Mỹ Xuyên is a ward located in the southern part of Cần Thơ municipality. The ward has the following geographical location:

- To the south, it borders Nhu Gia commune, Ngọc Tố commune and Thạnh Thới An commune.
- To the east, it borders Tài Văn commune.
- To the north, it borders Phú Lợi ward.
- To the west, it borders Mỹ Hương commune.

==History==
Prior to 2025, Mỹ Xuyên ward was formerly ward 10 (belonging to Sóc Trăng provincial city) and Mỹ Xuyên commune-level town, Đại Tâm commune (belonging to Mỹ Xuyên district), all belonging to Sóc Trăng province.

On June 12, 2025, the National Assembly of Vietnam issued Resolution No. 202/2025/QH15 on the reorganization of provincial-level administrative units. Accordingly:

- Cần Thơ municipality was established by merging the entire area and population of Cần Thơ municipality, Hậu Giang province, and Sóc Trăng province.
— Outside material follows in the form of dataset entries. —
(* ===== verification/Irq.v ===== *)
(** IRQ handler objects ([kcore/src/irq.rs]) and interrupt delivery
    ([kernel/src/irq.rs]): an IRQ object is bound to a notification, which it
    holds a reference on; delivery masks the line and signals the notification,
    acknowledgement unmasks it. *)

From S2P Require Import Prelude KStore Ready Census Notif.

(** ** Operations *)

Definition irq_unbind (i : ObjId) : K unit :=
  bound ← irq_bound i;
  if negb bound then mret tt
  else
    nopt ← irq_notif i;
    (match nopt with
     | Some n => r ← obj_refs n; r' ← usub r 1; set_obj_refs n r'
     | None => mret tt
     end);;
    set_irq_notif i None;;
    set_irq_bound i false.

Definition irq_bind (i notif : ObjId) (bits : Z) : K unit :=
  irq_unbind i;;
  r ← obj_refs notif;
  r' ← uadd U32_MAX r 1;
  set_obj_refs notif r';;
  set_irq_notif i (Some notif);;
  set_irq_bits i bits;;
  set_irq_bound i true.

Definition destroy_irq (i : ObjId) : K unit := irq_unbind i.

(** [IRQ_TABLE] is a boot-static array; [table] lists its entries' handles. *)
Definition irq_for_intid (table : list ObjId) (intid : Z) : K (option ObjId) :=
  gets (λ st, head (filter (λ i, i_intid (irqs st !!! i) = intid) table)).

Definition deliver (table : list ObjId) (intid : Z) : K bool :=
  p ← irq_for_intid table intid;
  match p with
  | None => mret false
  | Some i =>
      bound ← irq_bound i;
      if (bound : bool) then
        nopt ← irq_notif i;
        notif ← unwrap nopt;
        bits ← irq_bits i;
        gic_disable intid;;
        set_irq_masked i true;;
        signal notif bits;;
        mret true
      else mret false
  end.

Definition ack (i : ObjId) : K unit :=
  set_irq_masked i false;;
  intid ← irq_intid i;
  gic_enable intid.

(** ** Invariant and frame *)

Definition irq_inv (st : Store) : Prop :=
  ∀ i, i_bound (irqs st !!! i) = true → is_Some (i_notif (irqs st !!! i)).

Record irq_frame (st st' : Store) : Prop := {
  if_slots : slots st' = slots st;
  if_cspaces : cspaces st' = cspaces st;
  if_chans : chans st' = chans st;
  if_notifs : notifs st' = notifs st;
  if_tcbs : tcbs st' = tcbs st;
  if_timers : timers st' = timers st;
  if_aspaces : aspaces st' = aspaces st;
  if_armed : armed_head st' = armed_head st;
  if_ready : ready st' = ready st;
  if_bits : ready_bits st' = ready_bits st;
  if_pinned : pinned st' = pinned st;
  if_bal b : refs_bal st b → refs_bal st' b;
}.

(** ** Lemmas *)
Lemma irq_frame_refl st : irq_frame st st.
Proof. by split. Qed.

Lemma irq_frame_trans st1 st2 st3 : irq_frame st1 st2 → irq_frame st2 st3 → irq_frame st1 st3.
Proof. intros [] []. split; try congruence. eauto. Qed.

Lemma irq_bal st st' i v b (d : ObjId → Z) :
  slots st' = slots st → chans st' = chans st → tcbs st' = tcbs st → timers st' = timers st →
  pinned st' = pinned st → irqs st' = <[i := v]> (irqs st) →
  (∀ o, refs st' !!! o = refs st !!! o + d o) →
  (∀ o, irq_refs o v = irq_refs o (irqs st !!! i) + d o) →
  refs_bal st b → refs_bal st' b.
Proof.
  intros E1 E2 E3 E4 E5 Et Hr Hd Hb o. rewrite Hr, Hb. unfold obj_census.
  rewrite E1, E2, E3, E4, E5, Et, msum_insert by done. rewrite Hd. lia.
Qed.

Lemma irq_refs_pos st b i n :
  i_bound (irqs st !!! i) = true → i_notif (irqs st !!! i) = Some n → refs_bal st b → 0 ≤ b n →
  1 ≤ refs st !!! n.
Proof.
  intros Hin Hn Hb Hbn. pose proof (irq_refs_le st i n) as Hle.
  unfold irq_refs in Hle. rewrite Hin, Hn, ind_true in Hle by done. rewrite Hb. lia.
Qed.

Section irq_ops.
Context (st : Store) (b : ObjId → Z).
Hypothesis I : irq_inv st.
Hypothesis Hb : refs_bal st b.
Hypothesis b_nonneg : ∀ o, 0 ≤ b o.

Lemma irq_unbind_spec i :
  wp (irq_unbind i) (λ _ st', irq_inv st' ∧ irq_frame st st' ∧ i_bound (irqs st' !!! i) = false ∧
    (∀ o, refs st' !!! o ≤ refs st !!! o) ∧
    (∀ j, j ≠ i → irqs st' !!! j = irqs st !!! j)) st.
Proof using I Hb b_nonneg.
  unfold irq_unbind. wp_acc. destruct (i_bound (irqs st !!! i)) eqn:Eb; cbn [negb]; wp_acc.
  2:{ by split_and!. }
  destruct (I i Eb) as [n Hn]. rewrite Hn. wp_acc.
  eapply wp_usub; [by eapply irq_refs_pos|]. split_and!; cbn.
  - intros j. cbn. destruct (decide (j = i)) as [->|]; lk; [done|apply I].
  - split; try done. intros c Hc.
    eapply (irq_bal st _ i _ c (λ o, - ind (Some n = Some o))); [done|done|done|done|done| | | |exact Hc].
    + cbn. lk. rewrite !insert_insert_eq. reflexivity.
    + cbn. intros o. apply refs_minus.
    + intros o. unfold irq_refs. cbn. rewrite Eb, Hn. lia.
  - by lk.
  - intros o. rewrite refs_minus. pose proof (ind_nonneg (Some n = Some o)). lia.
  - intros j Hj. by lk.
Qed.

Lemma irq_bind_spec i n bits :
  refs st !!! n < U32_MAX →
  wp (irq_bind i n bits) (λ _ st', irq_inv st' ∧ irq_frame st st' ∧
    (let o := irqs st' !!! i in i_bound o = true ∧ i_notif o = Some n ∧ i_bits o = bits) ∧
    (∀ j, j ≠ i → irqs st' !!! j = irqs st !!! j)) st.
Proof using I Hb b_nonneg.
  intros Hr. unfold irq_bind. rewrite wp_bind. eapply wp_mono; [apply irq_unbind_spec|].
  cbv beta. intros _ st1 (I1 & F1 & Hbd & Hr1 & Hj). wp_acc.
  eapply wp_uadd; [specialize (Hr1 n); lia|]. split_and!.
  - intros j. cbn. destruct (decide (j = i)) as [->|]; lk; [done|apply I1].
  - eapply irq_frame_trans; [exact F1|]. split; try done. intros c Hc.
    eapply (irq_bal st1 _ i _ c (λ o, ind (Some n = Some o))); [done|done|done|done|done| | | |exact Hc].
    + cbn. lk. rewrite !insert_insert_eq. reflexivity.
    + cbn. intros o. apply refs_plus.
    + intros o. unfold irq_refs. cbn. rewrite Hbd. lia.
  - cbn. by lk.
  - cbn. by lk.
  - cbn. by lk.
  - intros j Hne. cbn. lk. by apply Hj.
Qed.

(** Delivery on a bound line masks it and signals; on an unbound one it does nothing. *)
Lemma deliver_spec rq wq E table i intid :
  sched_inv st rq wq E → head (filter (λ i, i_intid (irqs st !!! i) = intid) table) = Some i →
  wp (deliver table intid) (λ r st',
    if i_bound (irqs st !!! i) then
      r = true ∧ irq_inv st' ∧ i_masked (irqs st' !!! i) = true ∧ i_bound (irqs st' !!! i) = true ∧
      (∀ j, j ≠ i → irqs st' !!! j = irqs st !!! j) ∧
      hw st' = GicDisable intid :: hw st ∧ (∃ rq' wq', sched_inv st' rq' wq' E) ∧ refs_bal st' b
    else r = false ∧ st' = st) st.
Proof using I Hb b_nonneg.
  intros S Hi. unfold deliver, irq_for_intid. wp_acc. rewrite Hi. wp_acc.
  destruct (i_bound (irqs st !!! i)) eqn:Eb; [|by wp_acc].
  destruct (I i Eb) as [n Hn]. wp_acc. rewrite Hn. eapply wp_unwrap; [done|]. wp_acc.
  match goal with |- wp _ _ ?s => set (st1 := s) end.
  assert (refs_bal st1 b) as Hb1.
  { eapply (irq_bal st _ i _ b (λ _, 0)); [done|done|done|done|done|reflexivity| | |exact Hb].
    - intros o. cbn. lia.
    - intros o. unfold irq_refs. cbn. lia. }
  eapply wp_mono; [eapply (signal_wakes st1 rq wq E); [|exact Hb1|done]|].
  { destruct S as [R C N P]. split; try done; [by apply (ready_repr_ext _ _ R)|by destruct N]. }
  cbv beta. intros _ st2 [F (rq' & wq' & I2 & _) _]. wp_acc. rewrite (wf_irqs _ _ F), (wf_hw _ _ F).
  split_and!; try done; unfold st1; cbn; lk; try done.
  - intros j. rewrite (wf_irqs _ _ F). unfold st1. cbn.
    destruct (decide (j = i)) as [->|]; lk; cbn; [by rewrite Hn|apply I].
  - intros j Hj. by lk.
  - eauto.
  - by apply F.
Qed.
End irq_ops.

(** Acknowledging unmasks the line and changes nothing else. *)
Lemma ack_spec st i :
  wp (ack i) (λ _ st', i_masked (irqs st' !!! i) = false ∧ hw st' = GicEnable (i_intid (irqs st !!! i)) :: hw st ∧
    (∀ j, j ≠ i → irqs st' !!! j = irqs st !!! j) ∧ refs st' = refs st ∧ tcbs st' = tcbs st) st.
Proof. unfold ack. wp_acc. cbn. lk. split_and!; try done. intros j Hj. by lk. Qed.
(* ===== verification/Cdt.v ===== *)
(** The capability derivation tree ([kcore/src/cspace.rs]): parent, first-child
    and doubly linked sibling pointers threaded through the cap slots, with
    [cdt_insert_child], [cdt_unlink], [slot_move], [descend_to_leaf] and
    [ancestor_or_self_revoking]. The abstract view gives every slot the list of
    its children; unlinking splices a slot's children into its place, moving
    renames a slot. *)

From S2P Require Import Prelude KStore.

(** ** Operations *)

Definition cdt_insert_child (par child : SlotId) : K unit :=
  p ← slot par;
  let old_first := first_child p in
  c ← slot child;
  set_slot child (slot_set_next_sib old_first (slot_set_prev_sib None (slot_set_parent (Some par) c)));;
  (match old_first with
   | Some f => fs ← slot f; set_slot f (slot_set_prev_sib (Some child) fs)
   | None => mret tt
   end);;
  p ← slot par;
  set_slot par (slot_set_first_child (Some child) p).

(** [loop { if slot(cur).revoking { return true } match slot(cur).parent .. }] *)
Fixpoint ancestor_loop (fuel : nat) (cur : SlotId) : K bool :=
  match fuel with
  | O => nofuel
  | S fuel' =>
      s ← slot cur;
      if revoking s then mret true
      else match parent s with
           | None => mret false
           | Some p => ancestor_loop fuel' p
           end
  end.

Definition ancestor_or_self_revoking (start : SlotId) : K bool :=
  fuel ← gets (λ st, S (size (slots st)));
  ancestor_loop fuel start.

(** The reparenting loop: every slot of the sibling list from [c] gets the parent
    [par]; the last one visited is returned. *)
Fixpoint reparent_loop (fuel : nat) (par : option SlotId) (c last : option SlotId) : K (option SlotId) :=
  match c with
  | None => mret last
  | Some cur =>
      match fuel with
      | O => nofuel
      | S fuel' =>
          cs ← slot cur;
          set_slot cur (slot_set_parent par cs);;
          reparent_loop fuel' par (next_sib cs) (Some cur)
      end
  end.

Definition set_link (f : CapSlot → CapSlot) (s : SlotId) : K unit :=
  v ← slot s; set_slot s (f v).

(** The four neighbour fix-ups of [cdt_unlink] and the final detach. *)
Definition cdt_unlink_splice (s : SlotId) (par prev next first last : option SlotId) : K unit :=
  let hd := match first with None => next | Some _ => first end in
  (match prev with
   | Some pv => set_link (slot_set_next_sib hd) pv
   | None =>
       match par with
       | Some pa => set_link (slot_set_first_child hd) pa
       | None => mret tt
       end
   end);;
  (match hd with
   | Some h => set_link (slot_set_prev_sib prev) h
   | None => mret tt
   end);;
  (match first with
   | Some _ =>
       l ← unwrap last;
       set_link (slot_set_next_sib next) l;;
       match next with
       | Some nx => set_link (slot_set_prev_sib last) nx
       | None => mret tt
       end
   | None => mret tt
   end);;
  set_link (λ v, MkSlot (cap v) None None None None (revoking v)) s.

Definition cdt_unlink (s : SlotId) : K unit :=
  v ← slot s;
  fuel ← gets (λ st, size (slots st));
  last ← reparent_loop fuel (parent v) (first_child v) None;
  cdt_unlink_splice s (parent v) (prev_sib v) (next_sib v) (first_child v) last.

Definition slot_move (src dst : SlotId) : K unit :=
  s ← slot src;
  d0 ← slot dst;
  let d := MkSlot (cap s) (parent s) (first_child s) (next_sib s) (prev_sib s) (revoking s) in
  set_slot dst d;;
  (match parent d with
   | Some pa =>
       pas ← slot pa;
       when_ (match first_child pas with Some c => bool_decide (c = src) | None => false end)
         (set_slot pa (slot_set_first_child (Some dst) pas))
   | None => mret tt
   end);;
  (match prev_sib d with
   | Some pv => set_link (slot_set_next_sib (Some dst)) pv
   | None => mret tt
   end);;
  (match next_sib d with
   | Some nx => set_link (slot_set_prev_sib (Some dst)) nx
   | None => mret tt
   end);;
  fuel ← gets (λ st, size (slots st));
  reparent_loop fuel (Some dst) (first_child d) None;;
  set_slot src CapSlot_empty.

Fixpoint descend_loop (fuel : nat) (leaf : SlotId) : K SlotId :=
  s ← slot leaf;
  match first_child s with
  | None => mret leaf
  | Some c =>
      match fuel with
      | O => nofuel
      | S fuel' => descend_loop fuel' c
      end
  end.

Definition descend_to_leaf (start : SlotId) : K SlotId :=
  fuel ← gets (λ st, size (slots st));
  descend_loop fuel start.

(** ** Abstract view *)

#[local] Abbreviation par m x := (parent (m !!! x)).
#[local] Abbreviation fc m x := (first_child (m !!! x)).
#[local] Abbreviation nx m x := (next_sib (m !!! x)).
#[local] Abbreviation pv m x := (prev_sib (m !!! x)).
Abbreviation slot_map := (gmap SlotId CapSlot).

(** A complete sibling list. *)
Definition sib_group (m : slot_map) (g : list SlotId) : Prop :=
  chain (λ x, nx m x) (head g) g ∧ (∀ h, head g = Some h → pv m h = None).

Record cdt_repr (m : slot_map) (kids : SlotId → list SlotId) : Prop := {
  cr_sym a b : nx m a = Some b ↔ pv m b = Some a;
  cr_par a b : nx m a = Some b → par m a = par m b;
  cr_kids p : chain (λ x, nx m x) (fc m p) (kids p);
  cr_first p c : fc m p = Some c → pv m c = None;
  cr_parent x p : x ∈ kids p ↔ par m x = Some p;
  cr_group x : ∃ g, sib_group m g ∧ x ∈ g;
  cr_empty x : cap_is_empty (cap (m !!! x)) = true →
    par m x = None ∧ fc m x = None ∧ nx m x = None ∧ pv m x = None;
  cr_rank : ∃ rank : SlotId → nat, ∀ x p, par m x = Some p → (rank p < rank x)%nat;
}.
Lemma range_loop_spec fuel page end_ :
  user_va page ∨ end_ ≤ page → end_ ≤ USER_VA_END → 0 ≤ page → page mod PAGE = 0 →
  end_ - page ≤ Z.of_nat fuel * PAGE →
  ∃ r, range_loop fuel base write page end_ pt = Ret (r, pt) ∧
    (r = true ↔ ∀ w, page ≤ w < end_ → w mod PAGE = 0 → page_usable w).
Proof using W.
  revert page. induction fuel as [|fuel IH]; intros page Hu He H0 Ha Hf; simpl.
  { rewrite (proj2 (Z.ltb_ge _ _)) by lia. exists true. split; [done|]. split; [|done]. intros; lia. }
  destruct (Z.ltb_spec page end_) as [Hlt|Hge].
  2:{ exists true. split; [done|]. split; [|done]. intros; lia. }
  destruct Hu as [Hu|]; [|lia]. unfold mbind, comp_bind. rewrite (pt_lookup_spec _ _ _ W) by done.
  pose proof (user_l1_index _ Hu) as Hi1.
  destruct (l3_table base pt _ _) as [l3|] eqn:Hl3; cbn [fmap option_fmap option_map].
  2:{ exists false. split; [done|]. split; [done|]. intros Hall. destruct (Hall page) as [Hm _]; [lia|done|].
      destruct Hm. unfold mapped, leaf. by rewrite Hl3. }
  destruct (leaf_entry _ _ _ W _ _ _ _ Hi1 (l3_index_lt page) Hl3) as (row & Hrow & Hent).
  unfold pool_get, gets, mbind, comp_bind, index, mret, comp_ret. rewrite Hrow. cbn. rewrite Hent. cbn.
  change (leaf base pt _ _ _) with (mapped base pt page).
  destruct (Z.eqb_spec (mapped base pt page) 0) as [Ez|Ez].
  { exists false. split; [done|]. split; [done|]. intros Hall. by destruct (Hall page) as [? _]; [lia|done|]. }
  destruct (write && negb (Z.land (Z.shiftr (mapped base pt page) 6) 3 =? 1)) eqn:Ew.
  { exists false. split; [done|]. split; [done|]. intros Hall. destruct (Hall page) as [_ Hw]; [lia|done|].
    apply andb_true_iff in Ew as [Ew1 Ew2]. rewrite Hw in Ew2 by done. done. }
  assert (USER_VA_END < U64_MAX - PAGE) as HU by done. unfold user_va in Hu.
  unfold uadd, mret, comp_ret. rewrite decide_True by (unfold PAGE in *; lia).
  destruct (IH (page + PAGE)) as (r & Hr & Hiff).
  - unfold user_va. unfold PAGE in *. destruct (decide (page + 4096 < USER_VA_END)); [left; lia|right; lia].
  - done.
  - unfold PAGE; lia.
  - by rewrite Z.add_mod, Z.mod_same, Ha.
  - unfold PAGE in *; lia.
  - exists r. split; [exact Hr|]. rewrite Hiff. split.
    + intros Hall w Hw Hwa. destruct (decide (w = page)) as [->|Hne].
      * split; [done|]. intros ->. simpl in Ew. apply negb_false_iff in Ew. by apply Z.eqb_eq.
      * apply Hall; [|done]. unfold PAGE in *. apply Z.div_exact in Hwa, Ha; lia.
    + intros Hall w Hw Hwa. apply Hall; [unfold PAGE in *; lia|done].
Qed.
On June 16, 2025, the Standing Committee of the National Assembly of Vietnam issued Resolution No. 1663/NQ-UBTVQH15 on the reorganization of commune-level administrative units in Cần Thơ municipality. Accordingly:

- Mỹ Xuyên ward was established by merging the entire area and population of Ward 10 (formerly part of Sóc Trăng provincial city) and Mỹ Xuyên commune-level town, and Đại Tâm commune (formerly part of Mỹ Xuyên district).